-- Opening Marker --

(* ===== verification/PgsqlMessages.v ===== *)
(** The PostgreSQL message parser against the wire format: queries and result sets
    are read back from their encodings, and the input on which the parser does
    not end. *)
From S2P Require Import Pgsql.

(** * The wire format *)

(** A message: its type, its length (which counts itself) and its body. *)
Definition encode_message (typ : byte) (body : bytes) : bytes := typ :: be32 (len body + 4) ++ body.

Definition encode_query (query : bytes) : bytes := encode_message "Q" (query ++ [x00]).

(** A column: its name, 16 bytes of type information, and its format. *)
Record field := { f_name : bytes; f_meta : bytes; f_format : Z }.
Definition field_ok (f : field) : Prop :=
  x00 ∉ f_name f /\ length (f_meta f) = 16%nat /\ 0 <= f_format f < 256.
Definition encode_field (f : field) : bytes := f_name f ++ x00 :: f_meta f ++ be16 (f_format f).
Definition encode_description (fields : list field) : bytes :=
  encode_message "T" (be16 (len fields) ++ concat (map encode_field fields)).

(** A value of a row, [None] for NULL. *)
Definition encode_cell (v : option bytes) : bytes :=
  match v with None => be32 (2 ^ 32 - 1) | Some v => be32 (len v) ++ v end.
Definition encode_row (row : list (option bytes)) : bytes :=
  encode_message "D" (be16 (len row) ++ concat (map encode_cell row)).
Definition row_ok (fields : list field) (row : list (option bytes)) : Prop :=
  length row = length fields /\ len (encode_row row) < 2 ^ 31.

Definition encode_completion (tag : bytes) : bytes := encode_message "C" (tag ++ [x00]).

(** What the parser makes of a value: nothing of a NULL and of a binary value. *)
Definition cell_text (f : field) (v : option bytes) : bytes :=
  if decide (f_format f = 0) then default [] v else [].
Definition row_text (limit : Z) (fields : list field) (row : list (option bytes)) : list bytes :=
  cut_row limit 0 (zip_with cell_text fields row).

(** * Reading *)

(** The stream at [pre | rest]. *)
Definition at_pos (s : PgsqlStream) (pre rest : bytes) : Prop :=
  vis (s_data s) = pre ++ rest /\ s_parseOffset s = len pre.

Lemma slice_pos d pre b post :
  vis d = pre ++ b ++ post -> exists t, sl_slice d (len pre) (len pre + len b) = Ret t /\ vis t = b.
Proof.
  intros E. destruct (sl_slice_vis d (len pre) (len pre + len b)) as (t & -> & Et).
  - pose proof (len_nonneg pre). pose proof (len_nonneg b). lia.
  - rewrite E, !len_app. pose proof (len_nonneg post). lia.
  - exists t. split; [done|]. by rewrite Et, E, sub_mid.
Qed.

Lemma read16_pos s pre n post :
  vis (s_data s) = pre ++ be16 n ++ post -> 0 <= n < 2 ^ 16 -> read16 s (len pre) = Ret n.
Proof.
  intros E Hn. destruct (slice_pos _ _ _ _ E) as (t & Et & Ev). unfold read16.
  change (len (be16 n)) with 2 in Et. rewrite Et. cbn [obind]. rewrite Ev.
  unfold be16. rewrite Bytes_Ntohs_val, !u8_to_byte, Z.shiftr_div_pow2 by lia. f_equal.
  Z.to_euclidean_division_equations. lia.
Qed.

Lemma read32_pos s pre n post :
  vis (s_data s) = pre ++ be32 n ++ post -> 0 <= n < 2 ^ 32 -> read32 s (len pre) = Ret n.
Proof.
  intros E Hn. destruct (slice_pos _ _ _ _ E) as (t & Et & Ev). unfold read32.
  change (len (be32 n)) with 4 in Et. rewrite Et. cbn [obind]. rewrite Ev.
  rewrite <- (app_nil_r (be32 n)), Bytes_Ntohl_be32. by rewrite Z.mod_small.
Qed.

Lemma Index_nul name post : x00 ∉ name -> Index (name ++ x00 :: post) [x00] = len name.
Proof.
  intros Hn. unfold Index. assert (index_nat (name ++ x00 :: post) [x00] = Some (length name)) as ->; [|done].
  induction name as [|c name IH]; [done|]. apply not_elem_of_cons in Hn as [Hc Hn].
  cbn [index_nat app has_prefix length].
  destruct (Byte.eqb x00 c) eqn:E; [apply beqb_eq in E; congruence|].
  cbn [andb]. by rewrite IH.
Qed.

Lemma cstring_pos s pre name post :
  vis (s_data s) = pre ++ name ++ x00 :: post -> x00 ∉ name -> read_cstring s (len pre) = Ret name.
Proof.
  intros E Hn. unfold read_cstring, sl_from. rewrite E, decide_True by len_lia. cbn [obind vis].
  rewrite drop_len_app. unfold ReadString. rewrite Index_nul by done. pose proof (len_nonneg name).
  rewrite decide_False by lia. cbn [fst]. f_equal. apply (sub_mid [] name).
Qed.

Lemma len_be16 n : len (be16 n) = 2.
Proof. done. Qed.
Lemma len_be32 n : len (be32 n) = 4.
Proof. done. Qed.
#[local] Hint Rewrite len_be16 len_be32 : go_len.

Lemma len_encode_field f : field_ok f -> len (encode_field f) = len (f_name f) + 19.
Proof. intros (_ & H & _). unfold encode_field. autorewrite with go_len. unfold len at 2. rewrite H. lia. Qed.

Lemma len_message typ body : len (encode_message typ body) = len body + 5.
Proof. unfold encode_message. len_lia. Qed.

(** The stream with its offset after [pre]. *)
Definition to_pos (s : PgsqlStream) (pre : bytes) : PgsqlStream := s <| s_parseOffset := len pre |>.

-- Closing Marker --

» EXERCISE DIRECTIONS:
Gather every line from the entries above where the word "destruct" appears, and copy them.

» PROBLEM SOLUTION:
  intros E. destruct (sl_slice_vis d (len pre) (len pre + len b)) as (t & -> & Et).
  intros E Hn. destruct (slice_pos _ _ _ _ E) as (t & Et & Ev). unfold read16.
  intros E Hn. destruct (slice_pos _ _ _ _ E) as (t & Et & Ev). unfold read32.
  destruct (Byte.eqb x00 c) eqn:E; [apply beqb_eq in E; congruence|].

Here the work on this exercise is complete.